At the beginning of the 1990s, the work accomplished over the previous twenty years can be clearly seen, with some of the infrastructure and many community services in place and the giant sphere of the Matrimandir, the "soul" of Auroville, nearing completion. Viewed from the outside, this "Dwelling Place of the Mother" (the meaning of "Matrimandir" in Sanskrit) or "Pavilion of Divine Love" is a flattened sphere 36 metres in diameter. Two spiral steel ramps give access to the immense circular inner chamber, measuring 24 metres in diameter by 16 metres in height, with its twelve white marble-clad wall panels and rhythmically-spaced columns topped by a conical roof. At floor level, right in the middle of this meditation chamber, a fine crystal globe picks up the reflection of the Sun's rays funnelled down from a tracker heliostat on the roof of the Matrimandir. A lake and twelve flower gardens will be created around the Matrimandir.

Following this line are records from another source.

(** What is shown against what there is to show. *)
Definition shows (got : list (option string * string)) (want : list (string * string)) : Prop :=
  Forall2 (fun g w => heads w.1 g.1 /\ g.2 = w.2) got want.

(** ** The abstract state: finished columns and the open one *)

(** The program's pages hold the finished columns [cols], the open column [cur]
    at its two indices, and empty columns to the end of the page. *)
Definition at_column (st : lay) (cols : list column) (cur : column) : Prop :=
  exists done firsts k,
    pages st = done ++ [firsts ++ cur :: replicate k []] /\
    page_index st = length done /\
    column_index st = length firsts /\
    (length firsts + S k = DETAIL_COLS)%nat /\
    Forall (fun p => length p = DETAIL_COLS) done /\
    cols = concat done ++ firsts /\
    used st == column_height cur.

Lemma column_height_app a b : column_height (a ++ b) == column_height a + column_height b.
Proof. induction a as [|x a IH]; simpl; [ring|]. rewrite IH. ring. Qed.

Lemma column_height_one b : column_height [b] == block_height b.
Proof. simpl. ring. Qed.

Lemma tag_app a : forall h b, tag h (a ++ b) = tag h a ++ tag (heading_of h a) b.
Proof.
  induction a as [|[t x|ls x] a IH]; intros h b; simpl; [done|apply IH|].
  rewrite IH. by rewrite app_assoc.
Qed.

Lemma heading_of_app a : forall h b, heading_of h (a ++ b) = heading_of (heading_of h a) b.
Proof. induction a as [|[t x|ls x] a IH]; intros h b; simpl; [done|apply IH|apply IH]. Qed.

Lemma alter_last {A} (f : A -> A) (l1 l2 : list A) (x : A) :
  alter f (length l1) (l1 ++ x :: l2) = l1 ++ f x :: l2.
Proof. induction l1 as [|y l1 IH]; simpl; [done|]. f_equal. apply IH. Qed.

Lemma start_at : at_column layout_start [] [].
Proof. exists [], [], 3%nat. repeat split. constructor. Qed.

Lemma add_block_at st cols cur b :
  at_column st cols cur -> at_column (add_block b st) cols (cur ++ [b]).
Proof.
  intros (dn & fs & k & Hp & Hi & Hc & Hk & Hf & -> & Hu).
  exists dn, fs, k. unfold add_block; simpl. repeat split; try done.
  - by rewrite Hp, Hi, Hc, !alter_last.
  - rewrite column_height_app, column_height_one, Hu. reflexivity.
Qed.

Lemma advance_at st cols cur :
  at_column st cols cur -> at_column (advance_column st) (cols ++ [cur]) [].
Proof.
  intros (dn & fs & k & Hp & Hi & Hc & Hk & Hf & -> & Hu). unfold advance_column.
  destruct (Nat.leb_spec DETAIL_COLS (S (column_index st))) as [Hl|Hl].
  - assert (k = 0%nat) as -> by lia.
    exists (dn ++ [fs ++ [cur]]), [], 3%nat. simpl in Hp. repeat split; simpl.
    + by rewrite Hp.
    + rewrite length_app; simpl; lia.
    + apply Forall_app; split; [done|]. repeat constructor. rewrite length_app. simpl. lia.
    + rewrite concat_app. simpl. by rewrite !app_nil_r, app_assoc.
  - destruct k as [|k]; [lia|].
    exists dn, (fs ++ [cur]), k. repeat split; simpl; try done.
    + rewrite Hp. f_equal. by rewrite <- app_assoc.
    + rewrite length_app. simpl. lia.
    + rewrite length_app. simpl. lia.
    + by rewrite app_assoc.
Qed.

(** The pages, read column by column. *)
Lemma at_columns st cols cur :
  at_column st cols cur ->
  Forall (fun p => length p = DETAIL_COLS) (pages st) /\
  exists k, concat (pages st) = cols ++ cur :: replicate k [].
Proof.
  intros (dn & fs & k & Hp & Hi & Hc & Hk & Hf & -> & Hu). split.
  - rewrite Hp. apply Forall_app; split; [done|]. repeat constructor.
    rewrite length_app. simpl. rewrite length_replicate. lia.
  - exists k. rewrite Hp, concat_app. simpl. by rewrite app_nil_r, app_assoc.
Qed.

(** ** Every column fits, and every line is under its heading *)

Section Placing.
Context `{Reportlab}.

Definition column_ok (col : column) : Prop :=
  column_height col <= DETAIL_CONTENT_H /\
  match col with entry_block _ _ :: _ => False | _ => True end.

Definition tagged (cols : list column) : list (option string * string) := flat_map (tag None) cols.

(** [st'] continues [st] with [lines] under the heading [title]. *)
Definition placed (title : string) (lines : list string) (st st' : lay) : Prop :=
  forall cols cur,
    at_column st cols cur -> Forall column_ok (cols ++ [cur]) -> heads title (heading_of None cur) ->
    exists cols' cur' new,
      at_column st' cols' cur' /\ Forall column_ok (cols' ++ [cur']) /\
      heads title (heading_of None cur') /\
      tagged (cols' ++ [cur']) = tagged (cols ++ [cur]) ++ new /\
      shows new (map (pair title) lines).

Lemma placed_nil title st : placed title [] st st.
Proof. intros cols cur Ha Hok Hh. exists cols, cur, []. rewrite app_nil_r. repeat split; try done. constructor. Qed.

Lemma placed_trans title l1 l2 st1 st2 st3 :
  placed title l1 st1 st2 -> placed title l2 st2 st3 -> placed title (l1 ++ l2) st1 st3.
Proof.
  intros P1 P2 cols cur Ha Hok Hh.
  destruct (P1 _ _ Ha Hok Hh) as (cols1 & cur1 & n1 & Ha1 & Hok1 & Hh1 & Ht1 & Hs1).
  destruct (P2 _ _ Ha1 Hok1 Hh1) as (cols2 & cur2 & n2 & Ha2 & Hok2 & Hh2 & Ht2 & Hs2).
  exists cols2, cur2, (n1 ++ n2). repeat split; try done.
  - by rewrite Ht2, Ht1, app_assoc.
  - rewrite map_app. by apply Forall2_app.
Qed.

Lemma tagged_app a b : tagged (a ++ b) = tagged a ++ tagged b.
Proof. apply flat_map_app. Qed.

Lemma tagged_one col : tagged [col] = tag None col.
Proof. apply app_nil_r. Qed.

Lemma shows_chunk h title lines : heads title h -> shows (map (pair h) lines) (map (pair title) lines).
Proof. intros Hh. induction lines; constructor; [by split|done]. Qed.

(** Adding a block of lines for which there is room. *)
Lemma placed_entry title lines h st :
  used st + h <= DETAIL_CONTENT_H -> placed title lines st (add_block (entry_block lines h) st).
Proof.
  intros Hr cols cur Ha Hok Hh. apply Forall_app in Hok as [Hok Hcur].
  exists cols, (cur ++ [entry_block lines h]), (map (pair (heading_of None cur)) lines).
  repeat split.
  - by apply add_block_at.
  - apply Forall_app; split; [done|]. apply Forall_singleton.
    apply Forall_singleton in Hcur as [_ Hm]. split.
    + destruct Ha as (? & ? & ? & _ & _ & _ & _ & _ & _ & Hu).
      rewrite column_height_app, column_height_one, <- Hu. done.
    + destruct cur; [|done]. by destruct Hh.
  - by rewrite heading_of_app.
  - rewrite !tagged_app, !tagged_one, tag_app, <- app_assoc. simpl. by rewrite app_nil_r.
  - by apply shows_chunk.
Qed.

Context (room : DETAIL_SECTION_H + DETAIL_LEADING + 5 <= DETAIL_CONTENT_H).

Lemma heading_fits : DETAIL_SECTION_H <= DETAIL_CONTENT_H.
Proof. unfold DETAIL_SECTION_H, DETAIL_LEADING in *. lra. Qed.

(** A heading at the top of a new column. *)
Lemma heading_ok title : column_ok [section_block title DETAIL_SECTION_H].
Proof. split; [|done]. rewrite column_height_one. apply heading_fits. Qed.

Lemma placed_continue title st : placed title [] st (continue_section title st).
Proof.
  intros cols cur Ha Hok Hh.
  exists (cols ++ [cur]), [section_block (continued title) DETAIL_SECTION_H], []. repeat split.
  - apply (add_block_at _ _ []). by apply advance_at.
  - apply Forall_app; split; [done|]. apply Forall_singleton, heading_ok.
  - by right.
  - rewrite app_nil_r, (tagged_app (cols ++ [cur])), tagged_one. simpl. by rewrite app_nil_r.
  - constructor.
Qed.

Lemma available_continue title st : (1 <= available_lines (continue_section title st))%Z.
Proof.
  unfold available_lines, continue_section.
  assert (used (advance_column st) = 0) as E by (unfold advance_column; by destruct (_ <=? _)%nat).
  cbn [add_block used block_height]. rewrite E.
  change 1%Z with (Qfloor 1). apply Qfloor_resp_le.
  apply Qle_shift_div_l; [reflexivity|]. unfold DETAIL_SECTION_H, DETAIL_LEADING in *. lra.
Qed.

(** The lines that are taken fit. *)
Lemma take_fits st n :
  (Z.of_nat n <= available_lines st)%Z -> used st + entry_height n <= DETAIL_CONTENT_H.
Proof.
  intros Hn. unfold entry_height. unfold available_lines in Hn.
  assert (inject_Z (Z.of_nat n) <= (DETAIL_CONTENT_H - used st - 5) / DETAIL_LEADING) as Hq.
  { eapply Qle_trans; [|apply Qfloor_le]. by rewrite <- Zle_Qle. }
  apply Qmult_le_compat_r with (z := DETAIL_LEADING) in Hq; [|discriminate].
  assert ((DETAIL_CONTENT_H - used st - 5) / DETAIL_LEADING * DETAIL_LEADING
          == DETAIL_CONTENT_H - used st - 5) as E by (field; discriminate).
  rewrite E in Hq. lra.
Qed.

Lemma slice_take {A} (l : list A) (o t : nat) :
  (o + t <= length l)%nat ->
  slice_list l (Z.of_nat o) (Z.of_nat o + Z.of_nat t) = firstn t (skipn o l).
Proof.
  intros Ht. unfold slice_list, slice_bound.
  rewrite !(proj2 (Z.ltb_ge _ _)) by lia.
  f_equal; [|f_equal]; lia.
Qed.

Lemma placed_if (b : bool) title st :
  placed title [] st (if b then continue_section title st else st).
Proof. destruct b; [apply placed_continue|apply placed_nil]. Qed.

(** A round of the loop starts with room for a line. *)
Lemma round_room title st :
  (1 <= available_lines (if (available_lines st <? 1)%Z then continue_section title st else st))%Z.
Proof. destruct (Z.ltb_spec (available_lines st) 1); [apply available_continue|done]. Qed.

(** The loop over the lines of an entry ends, and places the lines. *)
Lemma place_lines_placed title lines fuel : forall o st,
  (length lines <= o + fuel)%nat -> (o <= length lines)%nat ->
  exists st', place_lines fuel title lines (Z.of_nat o) st = Some st' /\
              placed title (skipn o lines) st st'.
Proof.
  induction fuel as [|fuel IH]; intros o st Hf Ho; cbn [place_lines];
    destruct (Z.ltb_spec (Z.of_nat o) (Z.of_nat (length lines))) as [Hl|Hl]; try lia.
  1,3: exists st; split; [done|]; rewrite skipn_all2 by lia; apply placed_nil.
  pose proof (round_room title st) as Hr.
  pose proof (placed_if (available_lines st <? 1)%Z title st) as P1.
  set (st1 := if (available_lines st <? 1)%Z then _ else _) in *.
  set (t := Z.to_nat (Z.min (available_lines st1) (Z.of_nat (length lines) - Z.of_nat o))).
  replace (Z.min _ _) with (Z.of_nat t) by lia.
  rewrite slice_take by lia. replace (Z.of_nat o + Z.of_nat t)%Z with (Z.of_nat (o + t)) by lia.
  set (chunk := firstn t (skipn o lines)).
  assert (placed title chunk st1 (add_block (entry_block chunk (entry_height (length chunk))) st1))
    as P2.
  { apply placed_entry, take_fits. unfold chunk. rewrite length_firstn, length_skipn. lia. }
  set (st2 := add_block _ st1) in *.
  pose proof (placed_if (Z.of_nat (o + t) <? Z.of_nat (length lines))%Z title st2) as P3.
  edestruct (IH (o + t)%nat) as (st' & E & P4); [lia..|].
  exists st'. split; [exact E|].
  rewrite <- (firstn_skipn t (skipn o lines)), skipn_skipn, Nat.add_comm.
  exact (placed_trans _ [] _ _ _ _ P1 (placed_trans _ _ _ _ _ _ P2 (placed_trans _ [] _ _ _ _ P3 P4))).
Qed.

Lemma place_entries_placed title entries : forall st,
  exists st', fold_left (place_entry title) entries (Some st) = Some st' /\
              placed title (flat_map entry_lines entries) st st'.
Proof.
  induction entries as [|e entries IH]; intros st; simpl.
  { exists st. split; [done|apply placed_nil]. }
  edestruct (place_lines_placed title (entry_lines e) (length (entry_lines e)) 0 st)
    as (st1 & E1 & P1); [lia..|].
  change (Z.of_nat 0) with 0%Z in E1. rewrite E1.
  destruct (IH st1) as (st2 & E2 & P2). exists st2. split; [done|].
  exact (placed_trans _ _ _ _ _ _ P1 P2).
Qed.
(* ===== verification/PdfCards.v ===== *)
(** * The text of a card

    tools/render_experiment_registry_pdf.py, [_card_detail_sections] and its
    helpers: the twelve sections of a card, each a title and its entries. *)

From stdpp Require Import base list strings numbers.
From Stdlib Require Import ZArith Lia Bool Ascii.
From S2P Require Import Prelude PyJson Sha256 JsonText PyText Builder Validator PdfCanvas PdfLayout.

(** ** Values *)

Definition NOT_APPLICABLE : string := "NOT_APPLICABLE / 不是策略".

(** [_detail_value(value, null_text=null_text)]; the calls inside a dict or a
    list use the default text. *)
Fixpoint _detail_value (null_text : string) (value : json) : string :=
  match value with
  | JNull => null_text
  | JBool b => if b then "TRUE" else "FALSE"
  | JObj [] => "NONE"
  | JObj d =>
      join "; " (map (fun kv => match kv with
                                | (key, item) => key +:+ "=" +:+ _detail_value NOT_APPLICABLE item
                                end) d)
  | JList [] => "NONE"
  | JList l => join " | " (map (_detail_value NOT_APPLICABLE) l)
  | _ => join " " (split_ws 0 (py_str value) EmptyString)
  end.

(** [f"{label} | {_detail_value(value)}"] *)
Definition entry_of (label : string) (value : json) : string :=
  label +:+ " | " +:+ _detail_value NOT_APPLICABLE value.

(** [_detail_entries(mapping, labels)] *)
Definition _detail_entries (mapping : json) (labels : list (string * string))
    : result (list string) :=
  items ← as_items mapping;
  Ok (map (fun '(key, value) =>
        entry_of (match assoc key labels with Some l => l | None => key end) value) items).

(** [f"{label} | {_detail_value(v[k])}"] *)
Definition entry_at (label : string) (v : json) (k : string) : result string :=
  entry_of label <$> getitem v k.

(** ["k=" + _detail_value(v.get(k))], a part of a cost or a gap. *)
Definition part (label : string) (v : json) (k : string) : result string :=
  x ← get v k; Ok (label +:+ "=" +:+ _detail_value NOT_APPLICABLE x).

(** ** Sources *)

(** [s.split("::", 1)[0]] *)
Fixpoint before_colons (s : string) : string :=
  match s with
  | EmptyString => EmptyString
  | String c s' => if startswith "::" s then EmptyString else String c (before_colons s')
  end.

(** [Path(p).name]: the last part that is neither empty nor a dot. *)
Definition path_name (p : string) : string :=
  match rev (List.filter (fun s => negb (String.eqb s EmptyString || String.eqb s "."))
               (split_on "/" p)) with
  | name :: _ => name
  | [] => EmptyString
  end.

(** [v or d] *)
Definition or_else (v d : json) : json := if truthy v then v else d.

(** The binding whose file has the name [basename]. *)
Fixpoint find_binding (basename : string) (bindings : list json) : result (option json) :=
  match bindings with
  | [] => Ok None
  | binding :: bindings' =>
      p ← getitem binding "path";
      p ← match p with JStr s => Ok s | _ => Raise (TypeError "expected str or os.PathLike") end;
      if String.eqb (path_name p) basename then Ok (Some binding)
      else find_binding basename bindings'
  end.

Definition _source_binding_for_observation (registry source : json) : result string :=
  if negb (truthy source) then Ok "NOT_MEASURED"
  else
    source ← match source with JStr s => Ok s | _ => Raise (AttributeError "split") end;
    bindings ← getitem registry "source_bindings";
    bindings ← as_list bindings;
    found ← find_binding (before_colons source) bindings;
    match found with
    | Some binding =>
        role ← getitem binding "role";
        sha ← getitem binding "sha256";
        Ok (source +:+ " | role=" +:+ py_str role +:+ " | " +:+ "sha256=" +:+ py_str sha)
    | None => Ok (source +:+ " | SOURCE_BINDING_NOT_FOUND")
    end.

(** [{source["source_id"]: source for source in sources}] *)
Fixpoint source_catalog (sources : list json) (catalog : list (json * json))
    : result (list (json * json)) :=
  match sources with
  | [] => Ok catalog
  | source :: sources' =>
      id ← getitem source "source_id";
      _ ← need_hashable id;
      source_catalog sources' (dict_put id source catalog)
  end.

Definition provider_row (catalog : list (json * json)) (source_id : json) : result string :=
  _ ← need_hashable source_id;
  match default JNull (dict_get source_id catalog) with
  | JNull => Ok (py_str source_id +:+ "=CATALOG_MISSING")
  | source =>
      status ← getitem source "status";
      live_use ← getitem source "live_use";
      historical ← getitem source "historical_backfill";
      Ok (py_str source_id +:+ ": status=" +:+ py_str status +:+ "; " +:+
          "live_use=" +:+ py_str live_use +:+ "; " +:+
          "historical=" +:+ py_str historical)
  end.

Definition _provider_statuses (registry source_ids : json) : result string :=
  external ← getitem registry "external_source_catalog";
  sources ← getitem external "sources";
  sources ← as_list sources;
  catalog ← source_catalog sources [];
  ids ← as_list source_ids;
  rows ← mapR (provider_row catalog) ids;
  Ok (match rows with [] => "NONE" | _ => join " | " rows end).

(** ** Sections *)

Section Sections.
Context (registry card : json).

(** The first section: identity, classification and authority. *)
Definition status_entries : result (list string) :=
  identity ← getitem card "identity";
  classification ← getitem card "classification";
  e1 ← _detail_entries identity [
    ("experiment_id", "实验卡 ID");
    ("family_code", "家族");
    ("family_name", "家族名称");
    ("version", "卡片版本");
    ("lineage_status", "血缘状态");
    ("source_atomic_id", "原子来源 ID");
    ("registry_id", "Registry ID")];
  e2 ← _detail_entries classification [
    ("target_class", "目标类别");
    ("computed_class", "当前类别");
    ("blocked_from", "阻断自");
    ("lifecycle", "生命周期");
    ("strategy_eligible", "当前策略合格");
    ("promotion_rule", "升级规则")];
  definition_sha256 ← getitem card "definition_sha256";
  scope ← getitem registry "scope";
  action_authority ← getitem scope "action_authority";
  order_authority ← getitem scope "order_authority";
  deployment_authority ← getitem scope "deployment_authority";
  Ok (e1 ++ e2 ++ [
    "definition_sha256 | " +:+ py_str definition_sha256;
    "Registry action authority | " +:+ py_str action_authority;
    "Registry order authority | " +:+ py_str order_authority;
    "Registry deployment authority | " +:+ py_str deployment_authority]).

Definition hypothesis_entries : result (list string) :=
  hypothesis ← getitem card "hypothesis";
  e1 ← entry_at "经济机制 mechanism" hypothesis "mechanism";
  e2 ← entry_at "可证伪陈述 falsifiable_statement" hypothesis "falsifiable_statement";
  e3 ← entry_at "主估计量 primary_estimand" hypothesis "primary_estimand";
  conditions ← getitem hypothesis "failure_conditions";
  conditions ← as_items conditions;
  Ok ([e1; e2; e3] ++
      map (fun '(key, value) => entry_of ("失败条件 " +:+ key) value) conditions).

(** The observation of a card: [card["current_result"].get("observed_signal") or {}]. *)
Definition observed_signal : result json :=
  current_result ← getitem card "current_result";
  observed ← get current_result "observed_signal";
  Ok (or_else observed (JObj [])).

Definition signal_entries : result (list string) :=
  observed ← observed_signal;
  signal ← getitem card "signal";
  e1 ← _detail_entries signal [
    ("trigger", "触发信号");
    ("direction_semantics", "方向语义");
    ("decision_clock", "决策时钟");
    ("forecast_horizon", "预测/持有区间");
    ("falsifier", "信号证伪")];
  current_result ← getitem card "current_result";
  items ← as_items current_result;
  let e2 := flat_map (fun '(key, value) =>
              if String.eqb key "observed_signal" then []
              else [entry_of ("当前证据 " +:+ key) value]) items in
  status ← get observed "status";
  values ← get observed "values";
  source ← get observed "source";
  binding ← _source_binding_for_observation registry source;
  Ok (e1 ++ e2 ++ [
    "observed_signal.status | " +:+ _detail_value "NOT_MEASURED" status;
    "observed_signal.values | " +:+ _detail_value "NOT_MEASURED" values;
    "observed_signal.source | " +:+ binding]).

Definition action_entries : result (list string) :=
  action ← getitem card "action";
  _detail_entries action [
    ("profile_id", "动作 profile");
    ("status", "动作状态");
    ("registered_signal_to_action", "登记的 signal -> action");
    ("signal_to_action_mapping", "具体信号到动作映射");
    ("action_type", "动作类型");
    ("instrument_side", "交易哪一边");
    ("order_style", "订单类型");
    ("price_rule", "价格规则");
    ("quantity_rule", "数量规则");
    ("timing_and_cancel", "时序与撤单");
    ("exit_or_settlement", "退出/结算");
    ("kill_conditions", "停止条件");
    ("current_execution_authority", "当前执行权限")].

Definition venue_baseline_entries : result (list string) :=
  venue ← getitem card "venue";
  e1 ← _detail_entries venue [
    ("execution_venue", "执行场所");
    ("availability_receipt", "场所可用收据");
    ("required_permission", "所需权限")];
  baseline ← getitem card "baseline";
  e2 ← _detail_entries baseline [
    ("baseline_id", "基准 ID");
    ("baseline_type", "基准类型");
    ("policy", "基准策略");
    ("comparability", "可比性");
    ("secondary_baselines", "次级基准")];
  Ok (e1 ++ e2).

Definition pnl_entries : result (list string) :=
  pnl ← getitem card "pnl";
  _detail_entries pnl [
    ("status", "PnL 状态");
    ("basis", "PnL 口径");
    ("formula", "现金 PnL 公式");
    ("incremental_formula", "相对基准增量 PnL");
    ("aggregation_unit", "聚合单元");
    ("denominators", "报告分母");
    ("zero_fill_treatment", "零触发/零成交处理");
    ("capacity_rule", "容量规则");
    ("markout_rule", "markout 边界");
    ("cost_allocation_rule", "成本分摊规则");
    ("roc_definition", "商业 ROC 定义")].

Definition cost_entry (row : Z * json) : result string :=
  let '(index, cost) := row in
  type ← part "type" cost "type";
  status ← part "status" cost "status";
  role ← part "role" cost "role";
  rule ← part "rule" cost "rule";
  Ok ("成本 " +:+ pad_zeros 2 index +:+ " | " +:+ type +:+ "; " +:+ status +:+ "; " +:+
      role +:+ "; " +:+ rule).

Definition cost_entries : result (list string) :=
  costs ← getitem card "costs";
  if truthy costs then
    costs ← as_list costs;
    mapR cost_entry (enumerate 1 costs)
  else Ok ["成本 | NOT_APPLICABLE / 不是策略；未知 PnL 不显示为 0"].

Definition data_entries : result (list string) :=
  data ← getitem card "data";
  es ← mapR (fun '(label, key) => entry_at label data key) [
    ("data profile", "profile_id");
    ("输入 inputs", "inputs");
    ("当前能算 can_compute_now", "can_compute_now");
    ("目前可计算", "currently_calculable");
    ("data blockers", "blockers");
    ("缺失数据 missing", "missing");
    ("采集/建设路径 acquisition_paths", "acquisition_paths")];
  study_dates ← getitem data "study_dates";
  items ← as_items study_dates;
  Ok (es ++ map (fun '(key, value) => entry_of ("study_dates." +:+ key) value) items).

Definition gap_entry (row : Z * json) : result string :=
  let '(index, gap) := row in
  blocker ← part "blocker" gap "blocker";
  stage ← part "stage" gap "blocking_stage";
  missing ← part "missing" gap "missing_evidence";
  path ← part "补数/建设" gap "acquisition_or_build_path";
  api ← part "API candidates" gap "external_api_candidate_ids";
  policy ← part "unknown policy" gap "unknown_value_policy";
  Ok ("缺口 " +:+ pad_zeros 2 index +:+ " | " +:+ blocker +:+ "; " +:+ stage +:+ "; " +:+
      missing +:+ "; " +:+ path +:+ "; " +:+ api +:+ "; " +:+ policy).

Definition gap_entries : result (list string) :=
  data ← getitem card "data";
  e1 ← entry_at "完整卡级 blockers" card "blockers";
  critical_gaps ← getitem data "critical_gaps";
  if truthy critical_gaps then
    gaps ← as_list critical_gaps;
    es ← mapR gap_entry (enumerate 1 gaps);
    Ok (e1 :: es)
  else Ok [e1; "critical_gaps | NONE"].

Definition external_entries : result (list string) :=
  external ← getitem card "external_sports_data";
  es ← _detail_entries external [
    ("dependency", "外部体育依赖");
    ("availability", "可用状态");
    ("required_variables", "所需直接变量");
    ("approved_source", "已批准来源");
    ("provider_candidates", "候选 provider");
    ("asof_clock_status", "时钟状态");
    ("license_status", "许可状态");
    ("historical_backfill_status", "历史点时状态");
    ("missing_policy", "缺失策略");
    ("proxy_policy", "代理禁区");
    ("blockers", "外部数据 blockers")];
  provider_ids ← get external "provider_candidates";
  statuses ← _provider_statuses registry (or_else provider_ids (JList []));
  Ok (es ++ ["候选来源目录状态 | " +:+ statuses]).

Definition design_entries : result (list string) :=
  experiment_design ← getitem card "experiment_design";
  _detail_entries experiment_design [
    ("unit", "检验单元");
    ("eligibility", "入样资格");
    ("clock_rule", "时间规则");
    ("forecast_horizon", "冻结区间");
    ("comparison", "比较方法");
    ("overlap_and_precedence", "重叠与优先级");
    ("split_status", "切分状态");
    ("minimum_evidence", "最低证据");
    ("multiple_testing_family", "多重检验族");
    ("stop_rule", "停止规则")].

Definition next_entries : result (list string) :=
  next_evidence ← getitem card "next_evidence";
  es ← _detail_entries next_evidence [
    ("to_measure_signal", "补齐信号");
    ("to_measure_pnl", "补齐 PnL");
    ("external_source_ids", "外部来源 ID")];
  ids ← get next_evidence "external_source_ids";
  statuses ← _provider_statuses registry (or_else ids (JList []));
  Ok (es ++ ["外部来源目录解析 | " +:+ statuses]).

Definition _card_detail_sections : result (list (string * list string)) :=
  _ ← getitem card "identity";
  _ ← getitem card "classification";
  _ ← observed_signal;
  status ← status_entries;
  hypothesis ← hypothesis_entries;
  signal ← signal_entries;
  action ← action_entries;
  venue_baseline ← venue_baseline_entries;
  pnl ← pnl_entries;
  cost ← cost_entries;
  data ← data_entries;
  gap ← gap_entries;
  external ← external_entries;
  design ← design_entries;
  next ← next_entries;
  Ok [("身份、状态与权限", status);
      ("假设与失败条件", hypothesis);
      ("信号与当前证据", signal);
      ("触发后的具体动作", action);
      ("执行场所与基准策略", venue_baseline);
      ("现金 PnL 合约", pnl);
      ("成本逐项", cost);
      ("当前可算、数据与日期", data);
      ("完整缺口与补数路径", gap);
      ("外部体育数据契约", external);
      ("检验设计", design);
      ("下一步证据", next)].
End Sections.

Is it a religion? When she described her vision of the Matrimandir in 1970, the Mother firmly insisted that it was not. There would be "A fixed day or time for the visitors," she added, "and the rest of the time only for those who are serious, serious and sincere, who want to learn to concentrate. No fixed meditations, but they should stay there in silence, in silence and concentration. A place for trying to find one's consciousness."

In a tormented world....


1. Auroville belongs to nobody in particular. Auroville belongs to humanity as a whole. But to live in Auroville one must be a willing servitor of the Divine Consciousness.

2. Auroville will be the place of an unending education, of constant progress, and a youth that never ages.

3. Auroville wants to be the bridge between the past and the future. Taking advantage of all discoveries from without and from within, Auroville will boldly spring towards future realizations.

4. Auroville will be a site of material and spiritual researches for a living embodiment of an actual Human Unity.

For further information about Auroville, please contact A.V.I. UK, Canigou, Cot Lane, Chidham, W. Sussex, P.O. 18 8SP United Kingdom (Tel: 243 57 40 99), or A.V.I. USA, 3112 O Street, Suite 13, P.O. Box 162 489, Sacramento, Calif. 95 816-2489 USA (Tel: 1 916 452 4013).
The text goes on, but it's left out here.